--- What you have to do ---
Everything from the line containing "head of [s] in the whole string. *)" through the last line of the records below should be printed exactly, please, and nothing else.

--- Data excerpts ---
(** * MeshCore bot: the dispatch-and-delivery engine of [modules/command_manager.py]

  A shallow embedding of [CommandManager] and a verification of the
  properties its specification states about it.

  Conventions of the embedding.
  - A Python [str] is the list of its Unicode code points ([N]).
  - A Python [int] is a [Z]; [//] is [Z.div] (both round towards minus
    infinity), and a zero divisor raises [ZeroDivisionError].
  - A call that can raise returns an [outcome]; a [while] loop whose
    termination is not evident takes a [fuel] argument and answers
    [OutOfFuel] when it is exhausted.
  - A reading of the clock is a binary64 float, as [time.time()] returns
    it, and the age of the cache is computed with the subtraction and the
    comparison of the floats; a remaining cooldown, which is only compared
    with zero, is a rational ([Q]).
  - Calls of the logger are left out: they change no value the engine reads. *)

From Stdlib Require Import ZArith NArith QArith List Lia Lqa Bool.
From Stdlib Require String Ascii PrimFloat.
Import ListNotations String.StringSyntax.
Open Scope string_scope.
Open Scope Z_scope.

(** ** Python values *)

Module Py.

(** A Python [str]: a sequence of code points. *)
Definition str := list N.

Inductive exn :=
| UnicodeEncodeError
| ZeroDivisionError
| OtherError (what : str).

Inductive outcome (A : Type) :=
| Done (a : A)
| Raise (e : exn)
| OutOfFuel.
Arguments Done {A} a.
Arguments Raise {A} e.
Arguments OutOfFuel {A}.

Definition bind {A B} (m : outcome A) (k : A -> outcome B) : outcome B :=
  match m with
  | Done a => k a
  | Raise e => Raise e
  | OutOfFuel => OutOfFuel
  end.

(** [len(s)] *)
Definition len {A} (s : list A) : Z := Z.of_nat (length s).

(** The index a slice bound denotes: a negative bound counts from the end. *)
Definition slice_bound {A} (s : list A) (i : Z) : nat :=
  if i <? 0 then Z.to_nat (Z.max 0 (len s + i)) else Z.to_nat i.

(** [s[:i]] *)
Definition slice_to {A} (s : list A) (i : Z) : list A := firstn (slice_bound s i) s.

(** [s[i:]] *)
Definition slice_from {A} (s : list A) (i : Z) : list A := skipn (slice_bound s i) s.

Definition str_eqb (a b : str) : bool :=
  if list_eq_dec N.eq_dec a b then true else false.

(** [s.startswith(p)] *)
Fixpoint startswith (s p : str) : bool :=
  match p, s with
  | [], _ => true
  | _ :: _, [] => false
  | a :: p', b :: s' => N.eqb a b && startswith s' p'
  end.

(** The scan behind [find] and [rfind]: position [i] is the index of the
    head of [s] in the whole string. *)
Fixpoint find_from (i : Z) (s sub : str) : Z :=
  if startswith s sub then i
  else match s with
       | [] => -1
       | _ :: t => find_from (i + 1) t sub
       end.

--- Worked solution ---
    head of [s] in the whole string. *)
Fixpoint find_from (i : Z) (s sub : str) : Z :=
  if startswith s sub then i
  else match s with
       | [] => -1
       | _ :: t => find_from (i + 1) t sub
       end.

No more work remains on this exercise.